§ EXERCISE DATA:

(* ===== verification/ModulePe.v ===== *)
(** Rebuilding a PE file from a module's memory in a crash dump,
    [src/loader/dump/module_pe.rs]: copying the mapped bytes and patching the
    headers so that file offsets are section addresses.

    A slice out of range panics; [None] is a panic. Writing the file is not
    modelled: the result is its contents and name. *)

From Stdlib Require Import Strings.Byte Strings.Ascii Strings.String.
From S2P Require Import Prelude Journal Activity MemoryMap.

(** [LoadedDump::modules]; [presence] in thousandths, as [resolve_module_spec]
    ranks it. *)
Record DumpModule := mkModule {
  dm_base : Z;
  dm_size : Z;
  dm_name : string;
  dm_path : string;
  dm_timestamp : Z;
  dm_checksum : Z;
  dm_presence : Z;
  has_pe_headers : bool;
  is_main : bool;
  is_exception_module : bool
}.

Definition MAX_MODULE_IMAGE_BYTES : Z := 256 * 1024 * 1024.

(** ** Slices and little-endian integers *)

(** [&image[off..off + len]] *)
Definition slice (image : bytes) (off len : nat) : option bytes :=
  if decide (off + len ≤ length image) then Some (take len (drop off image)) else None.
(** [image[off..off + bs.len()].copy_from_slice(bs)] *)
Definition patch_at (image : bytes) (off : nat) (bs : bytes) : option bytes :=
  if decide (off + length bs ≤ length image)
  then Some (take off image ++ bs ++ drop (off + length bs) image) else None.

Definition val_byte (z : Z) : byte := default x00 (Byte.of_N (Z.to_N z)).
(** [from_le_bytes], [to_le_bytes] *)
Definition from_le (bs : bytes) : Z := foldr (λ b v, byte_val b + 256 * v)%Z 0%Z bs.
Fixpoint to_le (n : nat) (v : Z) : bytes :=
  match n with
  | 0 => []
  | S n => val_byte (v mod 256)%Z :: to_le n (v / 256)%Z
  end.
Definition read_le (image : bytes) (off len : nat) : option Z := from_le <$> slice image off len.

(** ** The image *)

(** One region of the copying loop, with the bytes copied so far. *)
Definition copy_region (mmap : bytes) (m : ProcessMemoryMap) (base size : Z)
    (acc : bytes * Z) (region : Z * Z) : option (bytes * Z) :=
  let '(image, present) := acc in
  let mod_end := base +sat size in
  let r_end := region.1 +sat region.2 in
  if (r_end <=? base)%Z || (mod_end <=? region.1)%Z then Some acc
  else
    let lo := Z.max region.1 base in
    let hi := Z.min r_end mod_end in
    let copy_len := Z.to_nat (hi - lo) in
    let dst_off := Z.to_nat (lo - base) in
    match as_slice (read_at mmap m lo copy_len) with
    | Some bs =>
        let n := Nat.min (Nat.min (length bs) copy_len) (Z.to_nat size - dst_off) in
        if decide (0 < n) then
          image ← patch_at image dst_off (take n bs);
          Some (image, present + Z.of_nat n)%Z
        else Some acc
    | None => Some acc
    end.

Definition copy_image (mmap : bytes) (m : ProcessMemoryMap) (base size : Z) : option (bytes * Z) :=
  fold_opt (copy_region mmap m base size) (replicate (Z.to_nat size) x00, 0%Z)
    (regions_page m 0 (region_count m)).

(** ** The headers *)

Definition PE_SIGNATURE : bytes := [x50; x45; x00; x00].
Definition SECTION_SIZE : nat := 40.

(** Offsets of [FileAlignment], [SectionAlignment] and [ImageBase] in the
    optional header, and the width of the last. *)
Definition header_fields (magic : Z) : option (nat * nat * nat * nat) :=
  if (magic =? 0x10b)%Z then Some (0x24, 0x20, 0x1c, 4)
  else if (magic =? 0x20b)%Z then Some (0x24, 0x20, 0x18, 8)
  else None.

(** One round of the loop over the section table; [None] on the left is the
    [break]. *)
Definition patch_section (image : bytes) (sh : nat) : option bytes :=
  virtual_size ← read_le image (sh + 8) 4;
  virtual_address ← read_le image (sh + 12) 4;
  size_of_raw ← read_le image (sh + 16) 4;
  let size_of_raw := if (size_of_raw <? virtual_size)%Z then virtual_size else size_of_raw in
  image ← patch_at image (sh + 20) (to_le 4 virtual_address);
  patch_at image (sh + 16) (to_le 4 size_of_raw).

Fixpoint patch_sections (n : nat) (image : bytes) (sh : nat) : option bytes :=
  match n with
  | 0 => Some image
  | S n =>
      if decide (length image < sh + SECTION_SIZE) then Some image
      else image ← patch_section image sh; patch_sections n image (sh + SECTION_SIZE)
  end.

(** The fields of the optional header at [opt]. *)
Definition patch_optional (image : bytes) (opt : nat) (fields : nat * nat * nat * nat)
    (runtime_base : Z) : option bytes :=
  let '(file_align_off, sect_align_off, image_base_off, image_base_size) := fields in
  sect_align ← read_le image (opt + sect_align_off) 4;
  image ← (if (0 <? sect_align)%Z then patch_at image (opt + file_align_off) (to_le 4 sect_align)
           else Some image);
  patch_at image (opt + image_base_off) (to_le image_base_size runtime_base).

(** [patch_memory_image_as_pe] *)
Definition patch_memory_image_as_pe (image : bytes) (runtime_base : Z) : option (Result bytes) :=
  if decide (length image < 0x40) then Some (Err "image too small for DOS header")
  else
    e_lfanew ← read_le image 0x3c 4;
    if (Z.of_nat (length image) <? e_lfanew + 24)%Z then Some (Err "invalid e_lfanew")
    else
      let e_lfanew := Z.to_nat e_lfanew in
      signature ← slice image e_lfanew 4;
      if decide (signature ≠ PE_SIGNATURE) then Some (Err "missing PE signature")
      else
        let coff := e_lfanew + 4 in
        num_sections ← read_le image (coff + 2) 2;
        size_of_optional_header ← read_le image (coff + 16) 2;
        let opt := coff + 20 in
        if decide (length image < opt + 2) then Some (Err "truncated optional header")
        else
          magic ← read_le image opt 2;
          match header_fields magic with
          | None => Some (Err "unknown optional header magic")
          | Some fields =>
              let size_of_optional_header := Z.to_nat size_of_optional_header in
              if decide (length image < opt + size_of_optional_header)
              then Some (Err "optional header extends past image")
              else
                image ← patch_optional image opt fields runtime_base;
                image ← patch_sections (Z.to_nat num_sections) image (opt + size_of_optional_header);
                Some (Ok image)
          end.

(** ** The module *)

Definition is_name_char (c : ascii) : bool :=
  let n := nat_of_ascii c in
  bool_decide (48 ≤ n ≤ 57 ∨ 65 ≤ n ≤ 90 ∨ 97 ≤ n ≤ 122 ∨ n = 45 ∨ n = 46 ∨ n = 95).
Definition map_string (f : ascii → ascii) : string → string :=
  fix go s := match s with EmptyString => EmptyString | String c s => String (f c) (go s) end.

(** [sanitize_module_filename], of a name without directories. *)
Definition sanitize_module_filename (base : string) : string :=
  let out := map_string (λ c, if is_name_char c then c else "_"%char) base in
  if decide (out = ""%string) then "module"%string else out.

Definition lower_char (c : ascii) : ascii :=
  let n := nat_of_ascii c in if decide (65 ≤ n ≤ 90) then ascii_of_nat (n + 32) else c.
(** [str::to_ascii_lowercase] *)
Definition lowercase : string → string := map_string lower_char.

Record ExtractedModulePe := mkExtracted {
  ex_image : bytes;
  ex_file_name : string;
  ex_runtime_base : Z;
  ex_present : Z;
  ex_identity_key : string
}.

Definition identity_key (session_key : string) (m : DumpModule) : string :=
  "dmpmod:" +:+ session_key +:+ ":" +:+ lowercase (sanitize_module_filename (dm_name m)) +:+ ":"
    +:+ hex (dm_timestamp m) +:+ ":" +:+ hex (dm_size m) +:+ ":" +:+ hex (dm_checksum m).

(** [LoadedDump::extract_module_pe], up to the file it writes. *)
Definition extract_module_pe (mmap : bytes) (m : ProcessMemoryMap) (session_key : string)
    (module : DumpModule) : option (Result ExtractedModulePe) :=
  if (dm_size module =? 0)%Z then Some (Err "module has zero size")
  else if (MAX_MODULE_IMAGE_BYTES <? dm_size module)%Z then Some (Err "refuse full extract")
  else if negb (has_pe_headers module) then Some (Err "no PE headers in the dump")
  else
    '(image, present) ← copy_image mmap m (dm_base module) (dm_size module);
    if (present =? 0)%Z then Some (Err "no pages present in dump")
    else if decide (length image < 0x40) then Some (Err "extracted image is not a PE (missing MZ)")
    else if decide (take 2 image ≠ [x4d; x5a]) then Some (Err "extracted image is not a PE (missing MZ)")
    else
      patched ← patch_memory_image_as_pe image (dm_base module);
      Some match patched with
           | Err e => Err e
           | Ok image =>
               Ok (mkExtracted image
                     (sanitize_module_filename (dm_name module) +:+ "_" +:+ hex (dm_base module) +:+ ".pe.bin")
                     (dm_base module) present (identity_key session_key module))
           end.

§ EXERCISE REQUIREMENTS:
The required output is the stretch of entries above from the line containing "signature ← slice image e_lfanew 4;" through the line containing "image ← patch_sections", reproduced exactly.

§ OUTPUT BELOW:
      signature ← slice image e_lfanew 4;
      if decide (signature ≠ PE_SIGNATURE) then Some (Err "missing PE signature")
      else
        let coff := e_lfanew + 4 in
        num_sections ← read_le image (coff + 2) 2;
        size_of_optional_header ← read_le image (coff + 16) 2;
        let opt := coff + 20 in
        if decide (length image < opt + 2) then Some (Err "truncated optional header")
        else
          magic ← read_le image opt 2;
          match header_fields magic with
          | None => Some (Err "unknown optional header magic")
          | Some fields =>
              let size_of_optional_header := Z.to_nat size_of_optional_header in
              if decide (length image < opt + size_of_optional_header)
              then Some (Err "optional header extends past image")
              else
                image ← patch_optional image opt fields runtime_base;
                image ← patch_sections (Z.to_nat num_sections) image (opt + size_of_optional_header);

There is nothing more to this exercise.